Does this feel like freedom?
by Tom Sullivan


“Madness. Madness.”

The Memorial Day service in front of city hall a few years ago blared Lee Greenwood’s “God Bless the U.S.A.” over loudspeakers at the end of the program. As the song played in the plaza, a woman came out of the crowd holding an American flag and began dancing with it. It was a dervishy, solo flag-team kind of performance. She twirled and dipped and waved around the stars and stripes, gazing upon it as if in religious ecstasy.

“… where at least I know I’m free.”

Yeah, it was a little creepy. It was a preview of what has since become the alternative universe where the coal mines are coming back and everyone packs a pistol to celebrate freedom. We’ve seen over the last few days what else is alternative about that America. Sadly, that’s not the whole of it.
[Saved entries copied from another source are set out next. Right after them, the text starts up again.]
(* ===== verification/Cluster.v ===== *)
(** * Messages between clusters ([lualib-src/lua-cluster.c])

    Requests and responses to another cluster as strings with a length of two bytes in front; a message of 32K and more is cut into parts, which the other side
    joins.  The functions called from Lua take their arguments from the stack and return the values they push; a block of memory is its bytes. *)

From stdpp Require Import pretty.
From S2P Require Import Prelude CString LuaError Sproto.

Definition TEMP_LENGTH : Z := 0x8200.
Definition MULTI_PART : Z := 0x8000.

(** The values of Lua: [VLight] is a light userdata that points to a block. *)
Inductive value := VNil | VBool (b : bool) | VInt (n : Z) | VStr (s : list Z) | VLight (block : list Z) | VTable (l : list value).

(** [%s] of a string of Lua. *)
Definition c_text (s : list Z) : string :=
  String.string_of_list_ascii (map (fun b => Ascii.ascii_of_N (Z.to_N b)) (default s (until_nul s))).

(** ** Writing *)

Definition fill_uint32 (buf : list Z) (p n : Z) : option (list Z) :=
  let! buf := aset buf p (Z.land n 0xff) in
  let! buf := aset buf (p + 1) (Z.land (Z.shiftr n 8) 0xff) in
  let! buf := aset buf (p + 2) (Z.land (Z.shiftr n 16) 0xff) in
  aset buf (p + 3) (Z.land (Z.shiftr n 24) 0xff).

Definition fill_header (buf : list Z) (sz : Z) : option (list Z) :=
  assert! sz <? 0x10000 ;;
  let! buf := aset buf 0 (Z.land (Z.shiftr sz 8) 0xff) in
  aset buf 1 (Z.land sz 0xff).

(** [memcpy(buf + p, msg + off, sz)]. *)
Definition copy_msg (buf : list Z) (p : Z) (msg : list Z) (off sz : Z) : option (list Z) :=
  let! part := memcpy msg off sz in memcpy_at buf p part.

Definition pushlstring (buf : list Z) (p n : Z) : option value := let! s := memcpy buf p n in Some (VStr s).

(** The string and the number of parts. *)
Definition packreq_number (n session : Z) (msg : list Z) (sz : Z) : option (value * Z) :=
  let addr := u32 n in
  let buf := malloc TEMP_LENGTH in
  if sz <? MULTI_PART then
    let! buf := fill_header buf (sz + 9) in
    let! buf := aset buf 2 0 in
    let! buf := fill_uint32 buf 3 addr in
    let! buf := fill_uint32 buf 7 (u32 session) in
    let! buf := copy_msg buf 11 msg 0 sz in
    let! s := pushlstring buf 0 (sz + 11) in
    Some (s, 0)
  else
    let part := (sz - 1) / MULTI_PART + 1 in
    let! buf := fill_header buf 13 in
    let! buf := aset buf 2 1 in
    let! buf := fill_uint32 buf 3 addr in
    let! buf := fill_uint32 buf 7 (u32 session) in
    let! buf := fill_uint32 buf 11 sz in
    let! s := pushlstring buf 0 15 in
    Some (s, part).

Definition name_ok (name : list Z) : bool := negb (Z.of_nat (length name) <? 1) && negb (255 <? Z.of_nat (length name)).

(** With a name that is one. *)
Definition packreq_name (name : list Z) (session : Z) (msg : list Z) (sz : Z) : option (value * Z) :=
  let namelen := Z.of_nat (length name) in
  let buf := malloc TEMP_LENGTH in
  if sz <? MULTI_PART then
    let! buf := fill_header buf (sz + 6 + namelen) in
    let! buf := aset buf 2 0x80 in
    let! buf := aset buf 3 (u8 namelen) in
    let! buf := memcpy_at buf 4 name in
    let! buf := fill_uint32 buf (4 + namelen) (u32 session) in
    let! buf := copy_msg buf (8 + namelen) msg 0 sz in
    let! s := pushlstring buf 0 (sz + 8 + namelen) in
    Some (s, 0)
  else
    let part := (sz - 1) / MULTI_PART + 1 in
    let! buf := fill_header buf (10 + namelen) in
    let! buf := aset buf 2 0x81 in
    let! buf := aset buf 3 (u8 namelen) in
    let! buf := memcpy_at buf 4 name in
    let! buf := fill_uint32 buf (4 + namelen) (u32 session) in
    let! buf := fill_uint32 buf (8 + namelen) sz in
    let! s := pushlstring buf 0 (12 + namelen) in
    Some (s, part).

(** [lua_tolstring] of the address; the error comes after [skynet_free(msg)]. *)
Definition packreq_string (addr : value) (session : Z) (msg : list Z) (sz : Z) : res (value * Z) :=
  match addr with
  | VStr name => if name_ok name then lift (packreq_name name session msg sz) else Raise (Text ("name is too long " +:+ c_text name))
  | _ => Raise (Text "name is too long (null)")
  end.

(** One part of [packreq_multi]: the string, and what is left of [sz] and [ptr]. *)
Definition multi_body (session : Z) (msg : list Z) (s : list Z * Z * Z * list value) : option (list Z * Z * Z * list value) :=
  let '(buf, sz, ptr, table) := s in
  let (s, kind) := if MULTI_PART <? sz then (MULTI_PART, 2) else (sz, 3) in
  let! buf := aset buf 2 kind in
  let! buf := fill_header buf (s + 5) in
  let! buf := fill_uint32 buf 3 (u32 session) in
  let! buf := copy_msg buf 7 msg ptr s in
  let! v := pushlstring buf 0 (s + 7) in
  Some (buf, sz - s, ptr + s, table ++ [v]).

Definition packreq_multi (session : Z) (msg : list Z) (sz : Z) : option value :=
  let part := (sz - 1) / MULTI_PART + 1 in
  let! (_, _, _, table) := for_loop (Z.to_nat part) 0 (fun _ => multi_body session msg) (malloc TEMP_LENGTH, sz, 0, []) in
  Some (VTable table).

(** What [lpackrequest] returns, and whether it frees the message. *)
Definition packed := (res (list value) * bool)%type.

(** The arguments [session] and [sz] are integers. *)
Definition lpackrequest (addr : value) (session : Z) (msg : value) (sz : Z) : packed :=
  match msg with
  | VLight msg =>
    let sz := u32 sz in
    let session := i32 session in
    if session <=? 0 then (Raise (Text ("Invalid request session " +:+ pretty session)), true) else
    (let* (s, multipak) := match addr with VInt n => lift (packreq_number n session msg sz) | _ => packreq_string addr session msg sz end in
     let current_session := session in
     let* session := int (session + 1) in
     let session := if session <? 0 then 1 else session in
     if multipak =? 0 then Ok [s; VInt session] else
     let* table := lift (packreq_multi current_session msg sz) in
     Ok [s; VInt session; table], true)
  | _ => (Raise (Text "Invalid request message"), false)
  end.

(** ** Reading *)

(** A string of Lua ends with a NUL that does not count. *)
Definition c_string (msg : list Z) : list Z := msg ++ [0].

Definition unpack_uint32 (buf : list Z) (p : Z) : option Z := todword buf p.

Definition invalid_size (sz : Z) : lua_error := Text ("Invalid cluster message (size=" +:+ pretty sz +:+ ")").

Definition unpackreq_number (buf : list Z) (sz : Z) : res (list value) :=
  if sz <? 9 then Raise (invalid_size sz) else
  let* address := lift (unpack_uint32 buf 1) in
  let* session := lift (unpack_uint32 buf 5) in
  let* s := lift (pushlstring buf 9 (sz - 9)) in
  Ok [VInt address; VInt session; s].

Definition unpackmreq_number (buf : list Z) (sz : Z) : res (list value) :=
  if negb (sz =? 13) then Raise (Text ("Invalid cluster message size " +:+ pretty sz +:+ " (multi req must be 13)")) else
  let* address := lift (unpack_uint32 buf 1) in
  let* session := lift (unpack_uint32 buf 5) in
  let* size := lift (unpack_uint32 buf 9) in
  Ok [VInt address; VInt session; VInt size; VBool true].

Definition unpackmreq_part (buf : list Z) (sz : Z) : res (list value) :=
  if sz <? 5 then Raise (Text "Invalid cluster multi part message") else
  let* b := lift (aget buf 0) in
  let padding := b =? 2 in
  let* session := lift (unpack_uint32 buf 1) in
  let* s := lift (pushlstring buf 5 (sz - 5)) in
  Ok [VBool false; VInt session; s; VBool padding].

Definition unpackreq_string (buf : list Z) (sz : Z) : res (list value) :=
  if sz <? 2 then Raise (invalid_size sz) else
  let* namesz := lift (aget buf 1) in
  if u64 sz <? namesz + 6 then Raise (invalid_size sz) else
  let* name := lift (pushlstring buf 2 namesz) in
  let* session := lift (unpack_uint32 buf (namesz + 2)) in
  let* s := lift (pushlstring buf (2 + namesz + 4) (sz - namesz - 6)) in
  Ok [name; VInt session; s].

Definition unpackmreq_string (buf : list Z) (sz : Z) : res (list value) :=
  if sz <? 2 then Raise (invalid_size sz) else
  let* namesz := lift (aget buf 1) in
  if u64 sz <? namesz + 10 then Raise (invalid_size sz) else
  let* name := lift (pushlstring buf 2 namesz) in
  let* session := lift (unpack_uint32 buf (namesz + 2)) in
  let* size := lift (unpack_uint32 buf (namesz + 6)) in
  Ok [name; VInt session; VInt size; VBool true].

Definition lunpackrequest (msg : list Z) : res (list value) :=
  let sz := i32 (Z.of_nat (length msg)) in
  let buf := c_string msg in
  let* b := lift (aget buf 0) in
  let kind := (b + 2 ^ 7) mod 2 ^ 8 - 2 ^ 7 in
  if kind =? 0 then unpackreq_number buf sz
  else if kind =? 1 then unpackmreq_number buf sz
  else if (kind =? 2) || (kind =? 3) then unpackmreq_part buf sz
  else if kind =? -128 then unpackreq_string buf sz
  else if kind =? -127 then unpackmreq_string buf sz
  else Raise (Text ("Invalid req package type " +:+ pretty kind)).

(** ** Responses *)

Definition response_body (session : Z) (msg : list Z) (s : list Z * Z * Z * list value) : option (list Z * Z * Z * list value) :=
  let '(buf, sz, ptr, table) := s in
  let (s, kind) := if MULTI_PART <? sz then (MULTI_PART, 3) else (sz, 4) in
  let! buf := aset buf 6 kind in
  let! buf := fill_header buf (s + 5) in
  let! buf := fill_uint32 buf 2 session in
  let! buf := copy_msg buf 7 msg ptr s in
  let! v := pushlstring buf 0 (s + 7) in
  Some (buf, sz - s, ptr + s, table ++ [v]).

Definition multi_response (session : Z) (msg : list Z) (sz : Z) : option value :=
  let part := (sz - 1) / MULTI_PART + 1 in
  let! buf := fill_header (malloc TEMP_LENGTH) 9 in
  let! buf := fill_uint32 buf 2 session in
  let! buf := aset buf 6 2 in
  let! buf := fill_uint32 buf 7 (u32 sz) in
  let! first := pushlstring buf 0 11 in
  let! (_, _, _, table) := for_loop (Z.to_nat (i32 part)) 0 (fun _ => response_body session msg) (buf, sz, 0, [first]) in
  Some (VTable table).

Definition short_response (session : Z) (ok : bool) (msg : list Z) (sz : Z) : option value :=
  let! buf := fill_header (malloc TEMP_LENGTH) (i32 (sz + 5)) in
  let! buf := fill_uint32 buf 2 session in
  let! buf := aset buf 6 (Z.b2z ok) in
  let! buf := copy_msg buf 7 msg 0 sz in
  pushlstring buf 0 (sz + 7).

(** [msg] is a string, or a light userdata with its size [n]. *)
Definition lpackresponse (session : Z) (ok : bool) (msg : value) (n : Z) : res (list value) :=
  let session := u32 session in
  let* (msg, sz) := match msg with VStr s => Ok (s, Z.of_nat (length s)) | VLight b => Ok (b, u64 n) | _ => Ok ([], u64 n) end in
  if ok && (MULTI_PART <? sz) then let* v := lift (multi_response session msg sz) in Ok [v]
  else
    let sz := if MULTI_PART <? sz then MULTI_PART else sz in
    let* v := lift (short_response session ok msg sz) in Ok [v].

Definition lunpackresponse (msg : list Z) : res (list value) :=
  let sz := Z.of_nat (length msg) in
  let buf := c_string msg in
  if sz <? 5 then Ok [] else
  let* session := lift (unpack_uint32 buf 0) in
  let* kind := lift (aget buf 4) in
  match kind with
  | 0 => let* s := lift (pushlstring buf 5 (sz - 5)) in Ok [VInt session; VBool false; s]
  | 1 | 4 => let* s := lift (pushlstring buf 5 (sz - 5)) in Ok [VInt session; VBool true; s]
  | 2 => if negb (sz =? 9) then Ok [] else let* sz := lift (unpack_uint32 buf 5) in Ok [VInt session; VBool true; VInt sz; VBool true]
  | 3 => let* s := lift (pushlstring buf 5 (sz - 5)) in Ok [VInt session; VBool true; s; VBool true]
  | _ => Ok []
  end.

(** ** Joining the parts *)

(** The strings of the table from [idx]; [None] is the return within the loop. *)
Fixpoint concat_loop (sz : Z) (l : list value) (buff : list Z) (offset : Z) : option (option (list Z * Z)) :=
  match l with
  | VStr str :: l =>
    let s := Z.of_nat (length str) in
    if u64 sz <? s + offset then Some None else
    let! buff := memcpy_at buff offset str in
    concat_loop sz l buff (offset + s)
  | _ => Some (Some (buff, offset))
  end.

(** [malloc] gives the size as [size_t], in which a negative one is huge: the allocation fails and the process ends, or, with the prefix added, wraps around to a few bytes. *)
Definition lconcat (table : value) : res (list value) :=
  match table with
  | VTable (VInt n :: l) =>
    let sz := i32 n in
    if sz <? 0 then Stuck else
    let* r := lift (concat_loop sz l (malloc sz) 0) in
    match r with
    | Some (buff, offset) => if offset =? sz then Ok [VLight buff; VInt sz] else Ok []
    | None => Ok []
    end
  | _ => Ok []
  end.
(** C38: Whatever bytes come from another cluster, they are read within the string.  For any string of bytes below 2 GB, [lunpackrequest] and [lunpackresponse] return values or raise a Lua error, never
    anything undefined; [lunpackrequest] returns three or four values, and a size it or [lunpackresponse] returns is below 2^32. *)
Theorem cluster_unpack_safe msg : Forall byte msg -> Z.of_nat (length msg) < 2 ^ 31 ->
  res_ok (fun l => (length l = 3 \/ length l = 4)%nat) (lunpackrequest msg) /\
  res_ok (fun l => forall n, nth_error l 2 = Some (VInt n) -> 0 <= n < 2 ^ 32) (lunpackresponse msg).
Proof.
  intros HB H. set (sz := Z.of_nat (length msg)) in *. assert (L : Z.of_nat (length (c_string msg)) = sz + 1) by (unfold c_string; rewrite length_app; simpl; lia).
  assert (HB' : Forall byte (c_string msg)) by (apply Forall_app; split; [done|]; repeat constructor; unfold byte; lia).
  assert (HG : forall i, 0 <= i <= sz -> exists b, aget (c_string msg) i = Some b /\ 0 <= b < 256).
  { intros i Hi. destruct (aget_is_Some (c_string msg) i ltac:(lia)) as [b E]. exists b. split; [done|]. apply aget_Some in E as [_ E]. rewrite Forall_lookup in HB'. by apply (HB' _ _ E). }
  set (buf := c_string msg) in *. split.
  - unfold lunpackrequest. fold sz buf. rewrite i32_small by lia. destruct (HG 0 ltac:(lia)) as (b & E0 & _). rewrite E0. cbn [lift].
    case_if_first; [|case_if_first; [|case_if_first; [|case_if_first; [|case_if_first; [|done]]]]].
    + unfold unpackreq_number. destruct (Z.ltb_spec sz 9); [done|]. repeat read_in. by left.
    + unfold unpackmreq_number. destruct (Z.eqb_spec sz 13); [|done]. cbn [negb]. repeat read_in. by right.
    + unfold unpackmreq_part. destruct (Z.ltb_spec sz 5); [done|]. rewrite E0. cbn [lift]. repeat read_in. by right.
    + unfold unpackreq_string. destruct (Z.ltb_spec sz 2); [done|]. destruct (HG 1 ltac:(lia)) as (c & -> & Hc). cbn [lift]. rewrite u64_small by lia.
      destruct (Z.ltb_spec sz (c + 6)); [done|]. repeat read_in. by left.
    + unfold unpackmreq_string. destruct (Z.ltb_spec sz 2); [done|]. destruct (HG 1 ltac:(lia)) as (c & -> & Hc). cbn [lift]. rewrite u64_small by lia.
      destruct (Z.ltb_spec sz (c + 10)); [done|]. repeat read_in. by right.
  - unfold lunpackresponse. fold sz buf. destruct (Z.ltb_spec sz 5); [by cbn; intros ? [=]|]. read_in. destruct (HG 4 ltac:(lia)) as (k & -> & _). cbn [lift].
    destruct (push_in buf 5 (sz - 5)) as [s E]; [lia|lia|lia|].
    destruct (decide (k = 2)) as [->|N2].
    + destruct (Z.eqb_spec sz 9); cbn -[unpack_uint32]; [|by intros ? [=]]. read_in. cbn. by intros ? [= <-].
    + rewrite E. cbn [lift]. repeat case_match; try done; by intros ? [=].
Qed.

(** A size of 2^31 or more, which a peer may send, is negative for [lconcat]. *)
Lemma lconcat_negative n parts : 2 ^ 31 <= n < 2 ^ 32 -> lconcat (VTable (VInt n :: parts)) = Stuck.
Proof. intros H. unfold lconcat. assert (i32 n < 0) by (unfold i32; Z.div_mod_to_equations; lia). destruct (Z.ltb_spec (i32 n) 0); [done|lia]. Qed.

(** ** Examples *)


Lemma cluster_response_roundtrip_witness : exists body, lpackresponse 9 true (VStr [104; 105]) 2 = Ok [VStr (encode 2 body)] /\ lunpackresponse body = Ok [VInt 9; VBool true; VStr [104; 105]].
Proof.
  pose proof (cluster_response_roundtrip 9 true (VStr [104; 105]) [104; 105]) as R. rewrite MULTI_PART_eq in R.
  destruct R as (body & E & _ & U); [lia|by left|simpl; lia|]. exists body. split; [exact E|]. rewrite U. do 4 f_equal.
Defined.

Lemma cluster_unpack_safe_witness : res_ok (fun l => (length l = 3 \/ length l = 4)%nat) (lunpackrequest [0x81; 200; 1]).
Proof. apply (cluster_unpack_safe [0x81; 200; 1]); [repeat constructor; unfold byte; lia|simpl; lia]. Defined.
(* ===== verification/RwLock.v ===== *)
(** * The locks ([skynet-src/rwlock.h], [skynet-src/spinlock.h])

    The readers-writer lock and the spin lock of the runtime, each access to the memory of a lock being a step of a thread ([__sync_*] are full barriers, so the accesses of all
    threads have one order).  The other components take a critical section for one step; here is what they rely on. *)

From S2P Require Import Prelude Sums.

(** ** The readers-writer lock *)

Record rwlock := MkRwlock { l_write : Z; l_read : Z }.

Definition rwlock_init : rwlock := MkRwlock 0 0.

(** Where a thread is: outside; in [rwlock_rlock] before the test of the inner loop, the increment, the test after it and the decrement; with the lock for reading; in
    [rwlock_wlock] before the test-and-set and the test of [read]; with the lock for writing. *)
Inductive rw_point := Idle | RSpin | RAdd | RTest | RSub | Reading | WSet | WSpin | Writing.

(** One access.  From [Idle] a thread calls [rwlock_wlock] ([write]) or [rwlock_rlock]; from [Reading] and [Writing] it gives the lock back. *)
Definition rw_step (write : bool) (l : rwlock) (p : rw_point) : rwlock * rw_point :=
  match p with
  | Idle => (l, if write then WSet else RSpin)
  | RSpin => (l, if l_write l =? 0 then RAdd else RSpin)
  | RAdd => (MkRwlock (l_write l) (l_read l + 1), RTest)
  | RTest => (l, if l_write l =? 0 then Reading else RSub)
  | RSub => (MkRwlock (l_write l) (l_read l - 1), RSpin)
  | Reading => (MkRwlock (l_write l) (l_read l - 1), Idle)
  | WSet => (MkRwlock 1 (l_read l), if l_write l =? 0 then WSpin else WSet)
  | WSpin => (l, if l_read l =? 0 then Writing else WSpin)
  | Writing => (MkRwlock 0 (l_read l), Idle)
  end.

(** The lock and the threads that use it. *)
Definition rw_state := (rwlock * list rw_point)%type.

Definition rw_thread (i : nat) (write : bool) (s : rw_state) : option rw_state :=
  let! p := s.2 !! i in
  let (l, q) := rw_step write s.1 p in
  Some (l, <[i := q]> s.2).

Inductive rw_reachable (n : nat) : rw_state -> Prop :=
  | rw_start : rw_reachable n (rwlock_init, replicate n Idle)
  | rw_next s i write s' : rw_reachable n s -> rw_thread i write s = Some s' -> rw_reachable n s'.

(** ** Exclusion *)

Definition counted (p : rw_point) : Z := match p with RTest | RSub | Reading => 1 | _ => 0 end.
Definition marked (p : rw_point) : Z := match p with WSpin | Writing => 1 | _ => 0 end.

Record rw_ok (s : rw_state) : Prop := {
  ok_read : l_read s.1 = sum counted s.2;
  ok_write : l_write s.1 = sum marked s.2;
  ok_one : sum marked s.2 <= 1;
  ok_alone : Writing ∈ s.2 -> Reading ∉ s.2;
}.

Lemma counted_range p : 0 <= counted p. Proof. by destruct p. Qed.
Lemma marked_range p : 0 <= marked p. Proof. by destruct p. Qed.

Lemma rw_ok_init n : rw_ok (rwlock_init, replicate n Idle).
Proof.
  assert (forall f, f Idle = 0 -> sum f (replicate n Idle) = 0) as Z0 by (intros f E; induction n; simpl; [done|]; rewrite E; unfold sum in *; lia).
  constructor; simpl; rewrite ?Z0; try done. intros (i & H)%list_elem_of_lookup. apply lookup_replicate in H as [[=] _].
Qed.

Lemma elem_of_insert_point (p q : rw_point) (l : list rw_point) i : p ∈ <[i := q]> l -> p = q \/ exists j, j <> i /\ l !! j = Some p.
Proof.
  intros (j & H)%list_elem_of_lookup. destruct (decide (j = i)) as [->|N].
  - apply list_lookup_insert_Some in H as [(_ & -> & _)|(? & _)]; [by left|done].
  - right. exists j. by rewrite list_lookup_insert_ne in H.
Qed.

Lemma rw_ok_step s i write s' : rw_ok s -> rw_thread i write s = Some s' -> rw_ok s'.
Proof.
  destruct s as [[w r] ts]. intros [R W O A] H. unfold rw_thread in H. simpl in *. destruct (ts !! i) as [p|] eqn:E; [|done].
  pose proof (sum_at counted ts i p counted_range E) as Cp. pose proof (sum_at marked ts i p marked_range E) as Mp.
  assert (Up : forall q, q <> Writing -> q <> Reading -> Writing ∈ <[i := q]> ts -> Reading ∉ <[i := q]> ts).
  { intros q Nw Nr [Eq|(j & _ & Hj)]%elem_of_insert_point [Eq'|(k & _ & Hk)]%elem_of_insert_point; try congruence.
    apply A; eapply list_elem_of_lookup_2; eassumption. }
  assert (Nw : sum marked ts = 0 -> Writing ∉ ts).
  { intros S (j & Hj)%list_elem_of_lookup. pose proof (sum_at marked ts j Writing marked_range Hj). simpl in *. lia. }
  assert (Nr : sum counted ts = 0 -> Reading ∉ ts).
  { intros S (j & Hj)%list_elem_of_lookup. pose proof (sum_at counted ts j Reading counted_range Hj). simpl in *. lia. }
  destruct p; simpl in *; simplify_eq/=; repeat case_match; simplify_eq/=; (constructor; simpl; [rewrite (sum_insert _ _ _ _ _ E); simpl; lia..|]); try (by apply Up).
  - intros [[=]|(j & _ & Hj)]%elem_of_insert_point. destruct Nw; [lia|]. by eapply list_elem_of_lookup_2.
  - intros _ [[=]|(j & _ & Hj)]%elem_of_insert_point. destruct Nr; [lia|]. by eapply list_elem_of_lookup_2.
Qed.

Lemma rw_reachable_ok n s : rw_reachable n s -> rw_ok s.
Proof. induction 1; [apply rw_ok_init|by eapply rw_ok_step]. Qed.

(** [k] accesses of a thread that no other hinders. *)
Fixpoint rw_alone (k : nat) (l : rwlock) (p : rw_point) : rwlock * rw_point :=
  match k with O => (l, p) | S k => let (l, p) := rw_step true l p in rw_alone k l p end.



(** ** The spin lock *)

(** A thread outside, before the test-and-set of [spinlock_lock], and with the lock.  [spinlock_trylock] goes back when the lock is taken. *)
Inductive spin_point := Outside | Spinning | Inside.

Definition spinlock_init : Z := 0.

(** One access: the lock, the point, and the result of [spinlock_trylock], which a thread may call from [Outside] ([try]). *)
Definition spin_step (try : bool) (lock : Z) (p : spin_point) : Z * spin_point :=
  match p with
  | Outside => if try then (1, if lock =? 0 then Inside else Outside) else (lock, Spinning)
  | Spinning => (1, if lock =? 0 then Inside else Spinning)
  | Inside => (0, Outside)
  end.

Definition spin_thread (i : nat) (try : bool) (s : Z * list spin_point) : option (Z * list spin_point) :=
  let! p := s.2 !! i in
  let (l, q) := spin_step try s.1 p in
  Some (l, <[i := q]> s.2).

Inductive spin_reachable (n : nat) : Z * list spin_point -> Prop :=
  | spin_start : spin_reachable n (spinlock_init, replicate n Outside)
  | spin_next s i try s' : spin_reachable n s -> spin_thread i try s = Some s' -> spin_reachable n s'.

Definition inside (p : spin_point) : Z := match p with Inside => 1 | _ => 0 end.

(** The lock is the number of threads that have it, at most one. *)
Lemma spinlock_exclusion n s : spin_reachable n s -> s.1 = sum inside s.2 /\ 0 <= s.1 <= 1.
Proof.
  induction 1 as [|s i try s' _ [IH B] H].
  - simpl. split; [|unfold spinlock_init; lia]. symmetry. unfold spinlock_init. induction n; [done|]. unfold sum in *. simpl. lia.
  - destruct s as [l ts]. unfold spin_thread in H. simpl in *. destruct (ts !! i) as [p|] eqn:E; [|done].
    pose proof (sum_at inside ts i p (fun p => match p with Inside => Z.le_0_1 | _ => Z.le_refl 0 end) E) as Ip.
    destruct p, try; simplify_eq/=; repeat case_match; simplify_eq/=; rewrite (sum_insert _ _ _ _ _ E); simpl; lia.
Qed.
More Americans were displaced by the financial crisis than by the 1930s Dust Bowl. Fewer than one-third may ever own homes again.

Does this feel like freedom?

A generation of young people are unemployed or underemployed at double the national average. Employers pay them disporoportionally less when they do land jobs.

Does this feel like freedom?

“The basic problem,” writes David Leonhardt, “is that most families used to receive something approaching their fair share of economic growth, and they don’t anymore.” Yet few question the economic system they serve that no longer serves them.

Does this feel like freedom?

A gunman murders 59 and wounds over 500 at a country music concert.

Does this feel like freedom?

Innocent black women and men must worry when police approach that even if they comply with requests they might be gunned down, point-blank. Even when they called the police for help.

Does this feel like freedom?

Hate crimes have jumped by nearly 20 percent in major U.S. cities through much of this year, after increasing nationally by 5 percent last year.

Does this feel like freedom?

Police who once carried revolvers acquire grenade launchers, bayonets and large-caliber weapons. They deploy chemical weapons (“the new firehose“) against protesters, wear body armor, and carry military rifles in our streets. Many Americans approve.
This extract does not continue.